President enlivens even low-key assignments

By Mary Leonard, Globe Staff, 11/1/2000

OUISVILLE - Eleanor Jordan, the Democratic candidate for Congress in Kentucky's third district, made President Clinton's day when she introduced him as ''the main event'' to a cheering, stomping, sign-waving audience that filled a high school gymnasium here yesterday.

Mostly left on the sidelines in his wife's New York Senate bid and bluntly told ''no, thanks'' for months when he offered to campaign for Vice President Al Gore, Clinton yesterday began what must seem to him the lamest-duck assignment: stumping for congressional candidates in states where his presence won't have any impact on the presidential race.

''I have some passing experience in these kinds of events,'' Clinton began after Jordan, an African-American state legislator and a stemwinding speaker, had revved up the partisan crowd. ''And I was thinking, `This girl is good!'''

If he was melancholy or longing for the real main event, the president didn't mention it. He forcefully recounted how the country was better off than it had been eight years before - with lower unemployment, less crime, improved education, better health care, fewer teen pregnancies, a smaller federal bureaucracy - and insisted that the best way to keep the good times rolling and the American dream growing was to extend the Clinton-Gore legacy by electing Democrats next week.

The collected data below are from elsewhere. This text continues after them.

(* ===== verification/ReadinessLogic.v ===== *)
(** * ReadinessLogic: what the probes do, whatever their environment answers

    The replies of the A2S endpoint by their grammar, and the properties of the checks and of
    the waiting loops. *)
From S2P Require Import Prelude Errors Conc World Sequential A2S Readiness.

Open Scope string_scope.
Open Scope list_scope.
Open Scope Z_scope.
Open Scope prog_scope.

Abbreviation wp := (Sequential.wp io_event_of).

Ltac wp_step := wp_step_with ltac:(cbn [io_event_of]).

(** ** Replies *)

Definition header : bytes := [Byte.xff; Byte.xff; Byte.xff; Byte.xff].

(** An information response with the right header that fits the buffer. *)
Definition info_reply (d : bytes) : Prop :=
  len d <= 1400 /\ exists i, info_wf i /\ info_header i = header /\ d = encode_info i.

(** A challenge: four bytes to send back. *)
Definition challenge_reply (d challenge : bytes) : Prop :=
  len d <= 1400 /\ length challenge = 4%nat /\ exists extra, d = header ++ Byte.x41 :: challenge ++ extra.

Lemma response_of_fits d : msg_trunc d = false -> response_of d = d /\ len d <= 1400.
Proof.
  unfold msg_trunc, response_of, len. intros Hd%bool_decide_eq_false.
  split; [apply take_ge; lia|lia].
Qed.

Lemma invalid_response_spec d :
  invalid_response d = false <->
  len d <= 1400 /\ response_of d = d /\ exists b rest, d = header ++ b :: rest.
Proof.
  unfold invalid_response. split.
  - intros H. go_bool. repeat match goal with H : ~ (_ <> _) |- _ => apply dec_stable in H end.
    destruct (response_of_fits d) as [Hr Hl]; [done|]. rewrite Hr in *.
    split_and!; [done..|]. unfold len, header in *.
    destruct d as [|b0 [|b1 [|b2 [|b3 [|b4 rest]]]]]; simpl in *; try lia.
    simplify_eq. eauto.
  - intros (Hl & Hr & b & rest & ->). rewrite Hr. unfold msg_trunc, header in *. cbn [app] in *.
    pose proof (len_nonneg rest). rewrite !orb_false_iff, !bool_decide_eq_false, !len_cons in *.
    split_and!; first [lia|by intros []].
Qed.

''You've got seven days, seven days to find somebody and tell them you want to build on the progress of the last eight years. We don't want to abandon it,'' Clinton said, urging the audience to heed the advice of ''a guy who's not running for anything.''

As the duPont Manual High School band played ''Hail to the Chief,'' some people in the audience raised signs that said, ''Thank you, Mr. President.'' William Wilson hung over a railing, declared Clinton ''charismatic,'' and said he wished the president could run for a third term. ''He should be campaigning for Gore. He should have done it sooner,'' said Wilson, who is retired and lives in Louisville.

That is not what Gore's strategists think. Based on their internal polling and focus groups, Clinton is not admired by many Americans, particularly suburban women who make up a sought-after segment of the undecided vote.

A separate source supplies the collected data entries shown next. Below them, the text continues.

(* ===== verification/Health.v ===== *)
(** * Health: the health endpoint and its client ([pkg/proxy/health.go], [cmd/healthcheck.go])

    The handler as a function of the readiness flag and the request, and the check that the
    [healthcheck] command makes, a program over the HTTP transport of [Server]. *)
From S2P Require Import Prelude GoStrings Errors Conc World Sequential Network Server ServerLogic.

Open Scope string_scope.
Open Scope list_scope.
Open Scope Z_scope.
Open Scope prog_scope.

(** ** The endpoint *)

Record HealthState := mkHealthState { health_ready : bool }.

Definition SetReady (ready : bool) (state : HealthState) : HealthState := mkHealthState ready.

Definition Ready (state : HealthState) : bool := health_ready state.

(** Status, content type and body. *)
Record answer := mkAnswer {
  answer_status : Z;
  answer_type : string;
  answer_body : string }.

Definition line (s : string) : string := s ++ String "010"%char EmptyString.

Definition serve_healthz : answer := mkAnswer 200 "text/plain; charset=utf-8" (line "ok").

Definition serve_readyz (state : HealthState) : answer :=
  if Ready state then mkAnswer 200 "text/plain; charset=utf-8" (line "ready")
  else mkAnswer 503 "text/plain; charset=utf-8" (line "not ready").

(** [NewHealthHandler] for a request with a clean path: the patterns [GET /healthz] and
    [GET /readyz] of [http.ServeMux] also serve [HEAD], whose body the server drops; a known
    path with another method is refused with 405, any other path with 404. *)
Definition NewHealthHandler (state : HealthState) (method path : string) : answer :=
  let get := bool_decide (method = "GET") || bool_decide (method = "HEAD") in
  if bool_decide (path = "/healthz") then
    if get then serve_healthz else mkAnswer 405 "text/plain; charset=utf-8" (line "Method Not Allowed")
  else if bool_decide (path = "/readyz") then
    if get then serve_readyz state else mkAnswer 405 "text/plain; charset=utf-8" (line "Method Not Allowed")
  else mkAnswer 404 "text/plain; charset=utf-8" (line "404 page not found").

(** ** The check *)

Section check.
Context `{Network}.

(** The restriction on the endpoint. *)
Definition loopback_endpoint (endpoint : URL) : bool :=
  negb (bool_decide (Scheme endpoint <> "http") || url_User endpoint
        || bool_decide (Hostname endpoint = "") || remote_host (Hostname endpoint)).

(** [checkHealth]; its client turns a redirect into an error of [Do]. *)
Definition checkHealth (address : string) : http_prog (option error) :=
  match url_Parse address with
  | inl err => Ret (Some (ErrWrap "parse health endpoint" err))
  | inr endpoint =>
      if negb (loopback_endpoint endpoint)
      then Ret (Some (ErrText "health endpoint must be an HTTP loopback URL"))
      else
        nerr <- ask (QNewRequest "GET" (url_String endpoint));;
        match nerr with
        | Some err => Ret (Some (ErrWrap "create health request" err))
        | None =>
            response <- ask (QDo (mkRequest "GET" (url_String endpoint) [] None));;
            Ret (match response with
                 | inl err => Some (ErrWrap "request health endpoint" err)
                 | inr response =>
                     if unsuccessful response then Some (ErrText "health endpoint returned a failure") else None
                 end)
        end
  end.

(** The transport is that of a process whose health server is in [state]: it answers requests for
    the URL [url] by the handler's answer for [path]. *)
Definition served_by (oracle : forall B, list http_event -> http B -> B) (state : HealthState)
    (url path : string) : Prop :=
  (forall lg, oracle (option error) lg (QNewRequest "GET" url) = None) /\
  forall lg r, req_URL r = url -> exists response,
    oracle (error + Response)%type lg (QDo r) = inr response /\
    StatusCode response = answer_status (NewHealthHandler state (req_Method r) path) /\
    Body response = answer_body (NewHealthHandler state (req_Method r) path).

(** C40. The health check.  Checking an address ends, sends at most one request, a GET without a
    body to that very address and only if it is a plain HTTP URL of the loopback host
    without user info, and succeeds exactly when such a request is answered with success;
    so against the process's own server the check of [/healthz] succeeds whatever the
    state, and the check of [/readyz] exactly while the process is ready. *)
Theorem health_check_exact oracle address :
  wp oracle (checkHealth address) [] (fun r lg =>
    (requests lg = [] \/ exists endpoint, url_Parse address = inr endpoint /\
       Scheme endpoint = "http" /\ url_User endpoint = false /\ Hostname endpoint <> "" /\
       remote_host (Hostname endpoint) = false /\
       requests lg = [mkRequest "GET" (url_String endpoint) [] None]) /\
    (r = None <-> exists response, responses lg = [response] /\ successful response) /\
    forall endpoint state, url_Parse address = inr endpoint -> loopback_endpoint endpoint = true ->
      (served_by oracle state (url_String endpoint) "/healthz" -> r = None) /\
      (served_by oracle state (url_String endpoint) "/readyz" -> (r = None <-> Ready state = true))).
Proof.
  unfold checkHealth. destruct (url_Parse address) as [err|endpoint] eqn:Hurl.
  { apply seq_ret. split_and!; [by left| |done]. split; [done|by intros (? & ? & _)]. }
  destruct (loopback_endpoint endpoint) eqn:Hl; simpl negb; cbv iota.
  2: { apply seq_ret. split_and!; [by left|split; [done|by intros (? & ? & _)]|]. intros e st [= <-]. by rewrite Hl. }
  assert (Hend : Scheme endpoint = "http" /\ url_User endpoint = false /\ Hostname endpoint <> "" /\
    remote_host (Hostname endpoint) = false).
  { unfold loopback_endpoint in Hl. go_bool. split_and!; try done. by apply dec_stable. }
  wp_step. wp_step.
  destruct (oracle (option error) [] (QNewRequest "GET" (url_String endpoint))) as [err|] eqn:Hn.
  { wp_step. split_and!; [by left|split; [done|by intros (? & ? & _)]|]. intros e st [= <-] _.
    split; intros [Hs _]; by rewrite Hs in Hn. }
  wp_step. wp_step. wp_step.
  match goal with |- context [oracle (error + Response)%type ?l (QDo ?r)] => set (lg := l); set (req := r) end.
  split; [|split].
  - right. exists endpoint. by destruct_and! Hend.
  - destruct (oracle _ lg (QDo req)) as [err|response]; simpl; [split; [done|by intros (? & ? & _)]|].
    destruct (unsuccessful response) eqn:Hu; simpl.
    + split; [done|]. intros (r & [= <-] & Hs%unsuccessful_spec). congruence.
    + split; [|done]. intros _. exists response. split; [done|by apply unsuccessful_spec].
  - intros e st [= <-] _. split; intros [_ Hs]; destruct (Hs lg req eq_refl) as (response & -> & Hc & _);
      unfold unsuccessful; rewrite Hc; simpl; [done|].
    unfold NewHealthHandler, serve_readyz. simpl. by destruct (Ready st).
Qed.
End check.

(** A network that knows the endpoint of the container's health check, and its server. *)
Definition health_network : Network := {|
  ResolveUDPAddr := fun _ => inl (ErrText "no such host");
  ResolveTCPAddr := fun _ => inl (ErrText "no such host");
  ParseIP := fun s => if bool_decide (s = "127.0.0.1") then Some s else None;
  url_Parse := fun s => inr (mkURL "http" "127.0.0.1:8080" false "" "" "127.0.0.1" s);
  JoinPath := fun _ _ => inl (ErrText "not used") |}.

Definition health_server (state : HealthState) (B : Type) (_ : list http_event) (q : http B) : B :=
  match q in http B return B with
  | QNewRequest _ _ => None
  | QDo r =>
      let a := NewHealthHandler state (req_Method r) "/readyz" in
      inr (mkResponse (answer_status a) (answer_body a) None)
  end.

Lemma health_check_exact_witness :
  wp (health_server (mkHealthState false)) (@checkHealth health_network "http://127.0.0.1:8080/readyz") []
    (fun r _ => r = None <-> false = true).
Proof.
  eapply seq_mono; [apply (@health_check_exact health_network)|]. intros r lg (_ & _ & Hs).
  refine (proj2 (Hs (mkURL "http" "127.0.0.1:8080" false "" "" "127.0.0.1" "http://127.0.0.1:8080/readyz")
    (mkHealthState false) eq_refl eq_refl) _).
  split; [reflexivity|]. intros lg' req _. eexists. split; [reflexivity|]. split; reflexivity.
Defined.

Consequently, Gore's top advisers agreed that Clinton should campaign in the week before election day only in places like Kentucky, which Texas Governor George W. Bush is expected to carry easily, and in California and New York, where polls put Gore comfortably ahead.

''It's not a moral decision; it's a strategic question,'' said Representative Barney Frank, Democrat of Newton, who has been campaigning in battleground states for Gore and congressional candidates. ''In any district, you balance how he might affect the vote.''

Clinton can energize the Democratic base, and to that end he is being deployed to places where turnout among black voters could make a critical difference for the party. The president carried Kentucky's third district, which comprises downtown and suburban Louisville, in both 1992 and 1996. He came yesterday to help Jordan oust Representative Anne M. Northup, a well-funded, two-term Republican high on the Democrats' target-for-defeat list.

The president, however, had his work cut out for him here: A Bluegrass State poll, published yesterday in the Louisville Courier-Journal, had Northup leading Jordan by 10 points and growing in strength in the city as well as suburbs. Jordan, who was once a teenage, unwed mother and welfare recipient, would be the first black female elected to the House from Kentucky.

''I don't think people here believe they made a mistake in the past,'' said Northup, noting that Clinton campaigned unsuccessfully for her opponents in both 1992 and 1996, ''and I don't think people here will let outsiders make up their minds for them.''

One Kentucky Republican, US Senator Mitch McConnell, said he was elated to see Clinton in the state. At a noontime rally for Northup at the Louisville Slugger baseball stadium, McConnell called it a good omen.

''Every time the president comes, Anne Northup wins,'' he said.